Sports

Baseball Players’ Performance Could Be Better Measured by Machine Learning

Baseball Players’ Performance Could Be Better Measured by Machine Learning

A young economics graduate and a Major League Baseball coach who is tight for cash establish a novel method of determining the worth of baseball players in the film “Moneyball.” The Oakland A’s were able to recruit top talent that other teams had passed on, entirely renewing the franchise without going over budget because to their creative method to calculate players’ pay and statistical data.

A comparable effect on the sport might result from recent study at the Penn State College of Information Sciences and Technology. In comparison to the sport’s current statistical analysis techniques, the team has created a machine learning model that could more accurately assess baseball players’ and teams’ short and long-term performance.

Their method, which builds on recent developments in natural language processing and computer vision, would fundamentally alter and possibly even improve how the state of a game and a player’s influence on it are measured.

The current family of methodologies, known as sabermetrics, rely on the frequency with which a player or team executes a specific event, like hitting a double or home run, said Connor Heaton, a doctorate candidate in the College of IST. However, it doesn’t consider the surrounding context of each action.

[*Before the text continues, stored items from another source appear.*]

(* ===== verification/PppLoad.v ===== *)
(** * Loading a PIGA policy (src/ppp against security/selinux/piga)

    The text of a policy, what the parser of [Ppp] makes of it, the SIDs it
    gets from the kernel for the contexts it names, and the sequences the
    kernel then watches for. *)

From Stdlib Require Import Ascii String.
From stdpp Require Import pretty functions.
From S2P Require Import Prelude Ebitmap Hashtab Context Sidtab Avtab Policydb Mls MlsText PolicydbOps Sample Services ServicesSid Piga Ppp.

(** ** Asking for a SID *)

Definition is_digit (c : ascii) : bool := between 48 57 c.

Lemma pretty_char x : (x < 10)%N -> digit (pretty_N_char x) = Some (Z.of_N x).
Proof. intros H. assert (x = 0 \/ x = 1 \/ x = 2 \/ x = 3 \/ x = 4 \/ x = 5 \/ x = 6 \/ x = 7 \/ x = 8 \/ x = 9)%N as Hx by lia. by repeat destruct Hx as [->|Hx]; [..|subst]. Qed.

Lemma digits_go x s : digits (pretty_N_go x s) 0 = digits s (Z.of_N x).
Proof.
  revert s. induction (N.lt_wf_0 x) as [x _ IH]; intros s. destruct (decide (x = 0%N)) as [->|Hx]; [done|].
  rewrite pretty_N_go_step, IH by (try apply N.div_lt; lia). cbn [digits]. rewrite pretty_char by (apply N.mod_lt; done).
  f_equal. rewrite N2Z.inj_div, N2Z.inj_mod. change (Z.of_N 10) with 10. pose proof (Z.div_mod (Z.of_N x) 10). lia.
Qed.

Lemma go_digits x s : str_all is_digit s = true -> str_all is_digit (pretty_N_go x s) = true.
Proof.
  revert s. induction (N.lt_wf_0 x) as [x _ IH]; intros s Hs. destruct (decide (x = 0%N)) as [->|Hx]; [done|].
  rewrite pretty_N_go_step by lia. apply IH; [apply N.div_lt; lia|]. cbn. rewrite Hs, andb_true_r.
  pose proof (pretty_char (x `mod` 10)) as H. unfold digit, is_digit in *. destruct (between _ _ _); [done|]. discriminate H. by apply N.mod_lt.
Qed.

Lemma pretty_digits z : 0 <= z -> str_all is_digit (pretty z) = true /\ pretty z <> EmptyString /\ digits (pretty z) 0 = z.
Proof.
  intros Hz. destruct z as [|p|p]; [done| |lia]. change (pretty (Zpos p)) with (pretty_N_go (Npos p) "").
  split; [by apply go_digits|]. split; [|apply digits_go].
  intros E. pose proof (digits_go (Npos p) "") as H. rewrite E in H. cbn in H. lia.
Qed.

Lemma getline_digits s : str_all is_digit s = true -> getline (s ++ nl)%string = s.
Proof.
  induction s as [|c s IH]; [done|]. cbn [str_all]. intros [Hc Hs]%andb_true_iff.
  change (String c s +:+ nl)%string with (String c (s +:+ nl)). cbn [getline]. rewrite IH by done.
  assert (is_nl c = false) as -> by (by destruct c as [[] [] [] [] [] [] [] []]). done.
Qed.

Lemma strtoul_digits s : str_all is_digit s = true -> s <> EmptyString -> strtoul s = Z.min (2 ^ 64 - 1) (digits s 0).
Proof.
  destruct s as [|c s]; [done|]. cbn [str_all]. intros [Hc _]%andb_true_iff _. cbn [strtoul].
  assert (is_blank c || between 10 13 c = false /\ (code c =? 45) = false /\ (code c =? 43) = false) as (-> & -> & ->); [|done].
  by destruct c as [[] [] [] [] [] [] [] []].
Qed.

(** The number the kernel prints is the number the program reads. *)
Lemma answer_read z : 0 <= z < 2 ^ 32 -> u32 (strtoul (getline (pretty z ++ nl)%string)) = z.
Proof.
  intros Hz. destruct (pretty_digits z) as (H1 & H2 & H3); [lia|].
  rewrite getline_digits, strtoul_digits, H3, Z.min_r by (done || lia). apply u32_small. lia.
Qed.

Lemma length_nl s : String.length (s ++ nl) = S (String.length s).
Proof. induction s as [|c s IH]; [done|]. change (String c s +:+ nl)%string with (String c (s +:+ nl)). cbn. by rewrite IH. Qed.

Lemma cut_last_nl s : cut_last (s ++ nl)%string = Some s.
Proof.
  assert (forall s, String.substring 0 (String.length s) (s ++ nl)%string = s) as H.
  { intros t. induction t as [|c t IH]; [done|]. change (String c t +:+ nl)%string with (String c (t +:+ nl)). cbn. by rewrite IH. }
  unfold cut_last. pose proof (length_nl s) as Hl. specialize (H s). destruct (s ++ nl)%string; [done|].
  rewrite Hl, Nat.sub_1_r. cbn [Nat.pred]. by rewrite H.
Qed.

(** The kernel reads the text [c] as the context [ctx], and can read it. *)
Definition reads_as (p : policydb) (c : string) (ctx : context) : Prop :=
  exists t m m', string_to_context_struct p (Some t) c (strlen c) SECSID_NULL m = Some (0, ctx, m').
Definition readable (p : policydb) (c : string) : Prop :=
  forall t m, is_Some (string_to_context_struct p (Some t) c (strlen c) SECSID_NULL m).

(** The policy does not know the context: with memory, too, reading it fails. *)
Definition not_known (p : policydb) (c : string) : Prop :=
  exists t rc ctx, string_to_context_struct p (Some t) c (strlen c) SECSID_NULL [] = Some (rc, ctx, []) /\ rc <> 0.

(** In the table [t], [sid] is the SID of the context with the text [c]. *)
Definition stands_for (p : policydb) (t : sidtab) (c : string) (sid : Z) : Prop :=
  exists ctx c', reads_as p c ctx /\ sidtab_abs t !! sid = Some c' /\ context_cmp c' ctx = true.

Lemma stands_for_keeps p t t' c sid : keeps t t' -> stands_for p t c sid -> stands_for p t' c sid.
Proof. intros Hk (ctx & c' & Hr & Hs & Hc). exists ctx, c'. auto. Qed.

Lemma mls_to_sid_len p oldc sc ctx t m rc ctx' mv m' :
  mls_context_to_sid p oldc sc ctx t SECSID_NULL m = Some (rc, ctx', mv, m') -> c_len ctx' = c_len ctx.
Proof.
  unfold mls_context_to_sid. destruct (negb (mls_enabled p)); [by intros [= _ <- _ _]|].
  destruct (negb oldc); [by intros [= _ <- _ _]|]. intros H. apply bind_Some in H as ([[[? ?] ?] ?] & _ & H). by injection H as _ <- _ _.
Qed.

Lemma parse_context_len p t c m rc ctx pos m' :
  parse_context p t c SECSID_NULL m = Some (rc, ctx, pos, m') -> c_len ctx = 0.
Proof.
  unfold parse_context. destruct (scan is_colon c) as [user p1]. destruct (after_field p1) as [p2|]; [|by intros [= _ <- _ _]].
  intros H. apply bind_Some in H as ([ud|] & _ & H); [|by injection H as _ <- _ _].
  destruct (scan is_colon p2) as [role p3]. destruct (after_field p3) as [p4|]; [|by injection H as _ <- _ _].
  apply bind_Some in H as ([rd|] & _ & H); [|by injection H as _ <- _ _].
  destruct (scan is_colon p4) as [type p5]. destruct (match p5 with EmptyString => _ | String _ _ => _ end) as [oldc p6].
  apply bind_Some in H as ([td|] & _ & H); [|by injection H as _ <- _ _].
  destruct (nz (t_attribute td)); [by injection H as _ <- _ _|].
  apply bind_Some in H as ([[[rc1 ctx1] mv] m1] & H1 & H). injection H as _ <- _ _. by apply mls_to_sid_len in H1.
Qed.

Lemma read_context_len p t c n m ctx m' :
  string_to_context_struct p t c n SECSID_NULL m = Some (0, ctx, m') -> c_len ctx = 0.
Proof.
  unfold string_to_context_struct. intros H. apply bind_Some in H as ([[[rc ctx1] pos] m1] & H1 & H).
  apply parse_context_len in H1. destruct (nz rc) eqn:E; [injection H as -> _ _; done|].
  destruct (pos <? n); [by injection H|]. apply bind_Some in H as (v & _ & H). destruct v; [|by injection H]. by injection H as <- _.
Qed.

Lemma sid_range t sid c : sidtab_wf t -> sidtab_abs t !! sid = Some c -> 0 < sid < 2 ^ 32.
Proof.
  intros Hw H. apply sidtab_abs_elem in H; [|apply Hw]. pose proof (swf_range t Hw) as Hr. rewrite Forall_forall in Hr.
  apply Hr in H. pose proof (swf_next t Hw). cbn in H. unfold UINT_MAX in *. lia.
Qed.

(** [security_context_to_sid] on a context it can read. *)
Lemma context_to_sid_total s c m :
  ss_initialized s = true -> sidtab_wf (ss_sidtab s) -> readable (ss_policydb s) c ->
  exists rc sid t m', security_context_to_sid s c m = Some (rc, sid, set_ss_sidtab s t, m') /\
    sidtab_wf t /\ keeps (ss_sidtab s) t /\ (sids_left t 1 -> sids_left (ss_sidtab s) 1) /\ (m = [] -> m' = []) /\
    (rc = 0 -> 0 < sid < 2 ^ 32 /\ stands_for (ss_policydb s) t c sid) /\
    (rc <> 0 -> m <> [] \/ ~ sids_left (ss_sidtab s) 1 \/ not_known (ss_policydb s) c).
Proof.
  intros Hini Hw Hr. unfold security_context_to_sid, security_context_to_sid_core. rewrite Hini. cbn [negb].
  assert (set_ss_sidtab s (ss_sidtab s) = s) as Hs by by destruct s.
  assert (m = [] \/ m <> []) as Hm by (destruct m; [by left|by right]).
  destruct (kalloc m) as [[] m1] eqn:Ek; cbn [negb].
  2: { exists (- ENOMEM), SECSID_NULL, (ss_sidtab s), m1. rewrite Hs. split_and!; [done|done|apply keeps_refl|done|by intros ->|done|].
       intros _. left. by intros ->. }
  destruct (Hr (ss_sidtab s) m1) as [[[rc ctx] m2] E]. rewrite E. cbn [mbind option_bind]. rewrite andb_false_r.
  assert (m = [] -> m1 = [] /\ m2 = []) as Hmem.
  { intros ->. injection Ek as <-. by destruct (string_to_context_memory _ _ _ _ _ _ _ _ E) as [_ ->]. }
  destruct (nz rc) eqn:Hrc.
  { apply nz_true in Hrc. exists rc, SECSID_NULL, (ss_sidtab s), m2. rewrite Hs. split_and!; [done|done|apply keeps_refl|done|by intros [_ ?]%Hmem|done|].
    intros _. destruct Hm as [Hm|Hm]; [|by left]. right. right. destruct (Hmem Hm) as [-> ->]. by eexists _, rc, ctx. }
  apply nz_false in Hrc as ->. pose proof (read_context_len _ _ _ _ _ _ _ E) as Hlen.
  assert (str_ok ctx) as Hok by (intros Hnz; by rewrite Hlen in Hnz).
  destruct (context_to_sid_spec (ss_sidtab s) ctx m2 Hw) as (rc & sid & t & m3 & E2 & Hwt & Hres). rewrite E2.
  exists rc, sid, t, m3. split_and!; [done|done|intros i x; by eapply to_sid_keeps|by eapply to_sid_left|..].
  - intros [_ ->]%Hmem. by destruct (context_to_sid_memory _ _ _ _ _ _ Hw E2) as [-> _].
  - intros ->. destruct (to_sid_has _ _ _ _ Hres Hok) as (c' & Hc' & Hcmp). split; [by eapply sid_range|].
    exists ctx, c'. split; [by exists (ss_sidtab s), m1, m2|done].
  - intros Hne. destruct Hm as [Hm|Hm]; [|by left]. right. left. destruct (Hmem Hm) as [_ ->].
    destruct (context_to_sid_memory _ _ _ _ _ _ Hw E2) as [_ H]. destruct (to_sid_rc _ _ _ _ _ Hres) as [?| ->]; [done|]. intros Hl. by apply H.
Qed.

(** ** Contexts of a policy *)

Definition no_nul (c : string) : bool := str_all (fun c => negb (is_nul c)) c.

Lemma cstr_no_nul c : no_nul c = true -> cstr c = c.
Proof.
  intros H. unfold cstr. rewrite scan_all; [done|]. revert H. unfold no_nul. apply str_all_impl. intros d. by rewrite orb_false_r.
Qed.

(** The number noted for a context, with the SID table [t]: the SID of the
    context, or 0 if the policy does not know it, an allocation may have failed
    ([m0] are the answers of the allocator) or there are no SIDs left. *)
Definition sid_noted (p : policydb) (m0 : kmem) (t : sidtab) (c : string) (sid : Z) : Prop :=
  (sid = 0 /\ (m0 <> [] \/ ~ sids_left t 1 \/ not_known p c)) \/ (0 < sid < 2 ^ 32 /\ stands_for p t c sid).

Lemma sid_noted_keeps p m0 t t' c sid :
  keeps t t' -> (sids_left t' 1 -> sids_left t 1) -> sid_noted p m0 t c sid -> sid_noted p m0 t' c sid.
Proof.
  intros Hk Hl [[-> H]|[H1 H2]]; [left|right; split; [done|by eapply stands_for_keeps]].
  split; [done|]. destruct H as [?|[H|?]]; [by left|right; left; tauto|by right; right].
Qed.

(** The kernel has the policy of [s0] and PIGA is as in [g0]; the numbers [sm]
    are those the program has noted. *)
Record world_ok (s0 : ss) (g0 : piga) (m0 : kmem) (sm : gmap string Z) (w : world) : Prop := mk_world_ok {
  wo_ss : exists t, w_ss w = set_ss_sidtab s0 t /\ sidtab_wf t /\ keeps (ss_sidtab s0) t /\
    forall c sid, sm !! c = Some sid -> sid_noted (ss_policydb s0) m0 t c sid;
  wo_mem : m0 = [] -> w_kmem w = [];
  wo_piga : exists x, w_piga w = set_proc_sid g0 x;
  wo_open : w_open w = []
}.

“Think about a scenario in which a player recorded a single in his last plate appearance,” said Heaton. “He could have hit a dribbler down the third base line, advancing a runner from first to second and beat the throw to first, or hit a ball to deep left field and reached first base comfortably but didn’t have the speed to push for a double. Describing both situations as resulting in ‘a single’ is accurate but does not tell the whole story.”

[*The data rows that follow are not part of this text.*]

(** The rest of an iteration behind [%], the field width and the qualifier:
    the end of the scan, or the new position, format, number and values. *)
Definition scan_conversion (str : string) (pos : Z) (c : ascii) (fmt : string) (field_width qualifier num : Z) (out : list scanned)
    : (Z * list scanned) + (string * Z * string * Z * list scanned) :=
  let after (s : string) := pos + (strlen str - strlen s) in
  if code c =? 99 then                                                    (* 'c' *)
    let width := if field_width =? -1 then 1 else field_width in
    let n := Z.to_nat (Z.max 1 width) in
    let text := substring 0 n str in
    let rest := substring (String.length text) (String.length str) str in
    inr (rest, after rest, fmt, num + 1, (out ++ [ScStr text])%list)
  else if code c =? 115 then                                              (* 's' *)
    let width := if field_width =? -1 then 32767 else field_width in
    let '(word, rest) := take_word (Z.to_nat (u16 width)) (skip_spaces str) in
    inr (rest, after rest, fmt, num + 1, (out ++ [ScStr word])%list)
  else if code c =? 110 then inr (str, pos, fmt, num, (out ++ [ScInt pos])%list)   (* 'n' *)
  else if code c =? 37 then                                               (* '%' *)
    match str with
    | String a r => if code a =? 37 then inr (r, pos + 1, fmt, num, out) else inl (num, out)
    | EmptyString => inl (num, out)
    end
  else
    match int_conversion (code c) with
    | None => inl (num, out)
    | Some (base, is_sign) =>
        let str' := skip_spaces str in
        match scan_int base is_sign qualifier str' with
        | None => inl (scan_end (after str') fmt num out)
        | Some (v, next) => inr (next, after next, fmt, num + 1, (out ++ [ScInt v])%list)
        end
    end.

(** The [while] loop; [pos] is [str - buf].  [None]: out of fuel. *)
Fixpoint vsscanf_loop (fuel : nat) (str : string) (pos : Z) (fmt : string) (num : Z) (out : list scanned)
    : option (Z * list scanned) :=
  match fuel with
  | O => None
  | S fuel' =>
      match fmt, str with
      | EmptyString, _ | _, EmptyString => Some (scan_end pos fmt num out)
      | String c0 fmt0, _ =>
          let '(fmt1, str1) := if isspace c0 then (skip_spaces fmt0, skip_spaces str) else (fmt, str) in
          let pos1 := pos + (strlen str - strlen str1) in
          match fmt1 with
          | EmptyString => Some (scan_end pos1 fmt1 num out)
          | String c fmt2 =>
              if negb (code c =? 37) then
                match str1 with
                | String a str2 =>
                    if code c =? code a then vsscanf_loop fuel' str2 (pos1 + 1) fmt2 num out
                    else Some (scan_end (pos1 + 1) fmt2 num out)
                | EmptyString => Some (scan_end (pos1 + 1) fmt2 num out)
                end
              else if at_char 42 fmt2 then                                (* '*' *)
                let fmt3 := skip_while (fun c => negb (isspace c) && negb (code c =? 37)) fmt2 in
                let str2 := skip_while (fun c => negb (isspace c)) str1 in
                vsscanf_loop fuel' str2 (pos1 + (strlen str1 - strlen str2)) fmt3 num out
              else
                let '(field_width, fmt3) := match fmt2 with
                                            | String d _ => if isdigit d then let '(w, r) := skip_atoi fmt2 0 in (s16 w, r) else (-1, fmt2)
                                            | EmptyString => (-1, fmt2)
                                            end in
                let '(qualifier, fmt4) := get_qualifier fmt3 in
                match fmt4, str1 with
                | EmptyString, _ | _, EmptyString => Some (scan_end pos1 fmt4 num out)
                | String c4 fmt5, _ =>
                    match scan_conversion str1 pos1 c4 fmt5 field_width qualifier num out with
                    | inl r => Some r
                    | inr (str', pos', fmt', num', out') => vsscanf_loop fuel' str' pos' fmt' num' out'
                    end
                end
          end
      end
  end.

(** Every iteration that goes on has consumed a character of the format. *)
Definition vsscanf (buf fmt : string) : option (Z * list scanned) := vsscanf_loop (S (String.length fmt)) buf 0 fmt 0 [].

(** ** The loop ends *)

Lemma skip_while_length f s : (String.length (skip_while f s) <= String.length s)%nat.
Proof. induction s as [|c s IH]; cbn; [lia|]. destruct (f c); cbn; lia. Qed.

Lemma skip_atoi_length s i : (String.length (skip_atoi s i).2 <= String.length s)%nat.
Proof. revert i. induction s as [|c s IH]; intros i; cbn; [lia|]. destruct (isdigit c); cbn; [|lia]. specialize (IH (s32 (i * 10 + (code c - 48)))). lia. Qed.

Lemma get_qualifier_length fmt : (String.length (get_qualifier fmt).2 <= String.length fmt)%nat.
Proof. unfold get_qualifier. destruct fmt as [|c [|d r]]; cbn; repeat case_match; cbn; lia. Qed.

Lemma scan_conversion_fmt str pos c fmt w q num out str' pos' fmt' num' out' :
  scan_conversion str pos c fmt w q num out = inr (str', pos', fmt', num', out') -> fmt' = fmt.
Proof. unfold scan_conversion. intros H. repeat case_match; by simplify_eq. Qed.

Lemma vsscanf_loop_total fuel str pos fmt num out :
  (String.length fmt < fuel)%nat -> is_Some (vsscanf_loop fuel str pos fmt num out).
Proof.
  revert str pos fmt num out. induction fuel as [|fuel IH]; intros str pos fmt num out Hl; [lia|]. cbn [vsscanf_loop].
  destruct fmt as [|c0 fmt0]; [by eexists|]. destruct str as [|a0 str0]; [by eexists|]. cbn in Hl.
  set (str := String a0 str0). clearbody str.
  destruct (if isspace c0 then _ else _) as [fmt1 str1] eqn:E1.
  assert (String.length fmt1 <= S (String.length fmt0))%nat as H1.
  { destruct (isspace c0); injection E1 as <- _; cbn; [|lia]. pose proof (skip_while_length isspace fmt0). unfold skip_spaces. lia. }
  clear E1. destruct fmt1 as [|c fmt2]; [by eexists|]. cbn in H1. destruct (negb _).
  { destruct str1 as [|a str2]; [by eexists|]. destruct (_ =? _); [apply IH; lia|by eexists]. }
  destruct (at_char 42 fmt2).
  { apply IH. pose proof (skip_while_length (fun c => negb (isspace c) && negb (code c =? 37)) fmt2). lia. }
  destruct (match fmt2 with EmptyString => _ | _ => _ end) as [w fmt3] eqn:E3.
  assert (String.length fmt3 <= String.length fmt2)%nat as H3.
  { destruct fmt2 as [|d r]; [injection E3 as _ <-; lia|]. destruct (isdigit d); [|injection E3 as _ <-; lia].
    pose proof (skip_atoi_length (String d r) 0) as Ha. destruct (skip_atoi _ 0) as [w0 r0]. injection E3 as _ <-. exact Ha. }
  pose proof (get_qualifier_length fmt3) as H4. destruct (get_qualifier fmt3) as [q fmt4]. cbn in H4.
  destruct fmt4 as [|c4 fmt5]; [by eexists|]. cbn in H4. destruct str1 as [|a1 str2]; [by eexists|].
  destruct (scan_conversion _ _ _ _ _ _ _ _) as [r|[[[[s' p'] f'] n'] o']] eqn:E5; [by eexists|].
  apply scan_conversion_fmt in E5 as ->. apply IH. lia.
Qed.

(** [sscanf] ends for every text and every format. *)
Theorem vsscanf_total buf fmt : is_Some (vsscanf buf fmt).
Proof. apply vsscanf_loop_total. lia. Qed.

(** ** Printed numbers *)

Definition digit_char (d : Z) : ascii := ascii_of_N (Z.to_N (48 + d)).
Fixpoint dec_digits (fuel : nat) (n : Z) (acc : string) : string :=
  match fuel with
  | O => acc
  | S fuel' =>
      let acc := String (digit_char (n mod 10)) acc in
      if n <? 10 then acc else dec_digits fuel' (n / 10) acc
  end.
(** [%u] and [%d]. *)
Definition dec (n : Z) : string := dec_digits 20 n EmptyString.
Definition dec_int (n : Z) : string := if n <? 0 then String "-" (dec (- n)) else dec n.

Lemma digit_char_code d : 0 <= d < 10 -> code (digit_char d) = 48 + d.
Proof. intros H. unfold code, digit_char. rewrite N_ascii_embedding by lia. lia. Qed.

Lemma digit_char_class d : 0 <= d < 10 ->
  isdigit (digit_char d) = true /\ isxdigit (digit_char d) = true /\ isspace (digit_char d) = false /\ digit_value (digit_char d) = d.
Proof.
  intros H. pose proof (digit_char_code d H) as E. unfold isxdigit, digit_value, isspace, isdigit, in_range. rewrite E.
  rewrite (proj2 (Z.leb_le 48 (48 + d))), (proj2 (Z.leb_le (48 + d) 57)) by lia. cbn [andb orb].
  split; [done|]. split; [done|]. split; [|lia]. rewrite !orb_false_iff, andb_false_iff, !Z.eqb_neq, !Z.leb_gt. lia.
Qed.

(** A string that does not go on with a digit. *)
Definition no_digit (s : string) : Prop := match s with String c _ => isxdigit c = false | EmptyString => True end.

Lemma strtoull_dec fuel n acc :
  0 <= n < 2 ^ 64 -> n < 10 ^ Z.of_nat fuel -> (0 < fuel)%nat ->
  strtoull_loop 10 (dec_digits fuel n acc) 0 = strtoull_loop 10 acc n.
Proof.
  revert n acc. induction fuel as [|fuel IH]; intros n acc Hn Hf Hp; [lia|]. cbn [dec_digits].
  pose proof (Z.mod_pos_bound n 10 ltac:(lia)) as Hm. destruct (digit_char_class (n mod 10) Hm) as (_ & H2 & _ & H4).
  assert (forall r, u64 (r * 10 + n mod 10) = r * 10 + n mod 10 ->
    strtoull_loop 10 (String (digit_char (n mod 10)) acc) r = strtoull_loop 10 acc (r * 10 + n mod 10)) as Hs.
  { intros r Hr. cbn [strtoull_loop]. rewrite H2, H4, Hr, (proj2 (Z.leb_gt 10 (n mod 10))) by lia. done. }
  destruct (Z.ltb_spec n 10).
  - rewrite Hs by (rewrite u64_small; lia). f_equal. rewrite Z.mod_small by lia. lia.
  - assert (n = n / 10 * 10 + n mod 10) as En by (pose proof (Z.div_mod n 10 ltac:(lia)); lia).
    pose proof (Z.div_lt n 10 ltac:(lia) ltac:(lia)). pose proof (Z.div_pos n 10 ltac:(lia) ltac:(lia)).
    rewrite Nat2Z.inj_succ, Z.pow_succ_r in Hf by lia.
    assert (n / 10 < 10 ^ Z.of_nat fuel) by (apply Z.div_lt_upper_bound; lia).
    destruct fuel as [|fuel]; [cbn in *; lia|]. rewrite IH by lia. rewrite Hs by (rewrite u64_small; lia). by rewrite <- En.
Qed.

Lemma dec_digits_app fuel n acc rest : (dec_digits fuel n acc ++ rest)%string = dec_digits fuel n (acc ++ rest).
Proof. revert n acc. induction fuel as [|fuel IH]; intros n acc; [done|]. cbn [dec_digits]. destruct (_ <? _); [done|]. by rewrite IH. Qed.

Lemma strtoull_rest rest n : no_digit rest -> strtoull_loop 10 rest n = (n, rest).
Proof. destruct rest as [|c r]; [done|]. cbn. by intros ->. Qed.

Instead, Heaton’s model determines the significance of in-game events based on their effects on the game and the context in which they occur, and by viewing the game as a series of events, it then generates numerical representations of how players affect the game.

“We often talk about baseball in terms of ‘this player had two singles and a double yesterday,’ or ‘he went one for four,” said Heaton. “A lot of the ways in which we talk about the game just summarize the events with one summary statistic. Our work is trying to take a more holistic picture of the game and to get a more nuanced, computational description of how players impact the game.”

To the best of our knowledge, ours is the first to capture and represent a nuanced state of the game and utilize this information as the context to evaluate the individual events that are counted by traditional statistics for example, by automatically building a model that understands key moments and clutch events.

Professor Prasenjit Mitra

With Heaton’s innovative approach, computers may learn the function or meaning of various words thanks to sequential modeling techniques utilized in natural language processing. He used that method to explain to his model the significance of certain events in a baseball game, such as when a batter hits a single. Then, in order to provide fresh perspective on current statistics, he modelled the game as a series of occurrences.

“The impact of this work is the framework that is proposed for what I like to call ‘interrogating the game,’” said Heaton. “We’re viewing it as a sequence in this whole computational scaffolding to model a game.”

The output of the model can adequately describe a player’s short-term impact on the game or their form. These form embeddings, which are shown as 64-element vectors created by adapting work from computer vision, effectively reflect a player’s influence in the game over a short period of time, such as the course of 15 plate appearances, or over a longer period of time, such as the player’s career.

Additionally, when combined with traditional sabermetrics, the form embeddings can predict the winner of a game with over 59% accuracy.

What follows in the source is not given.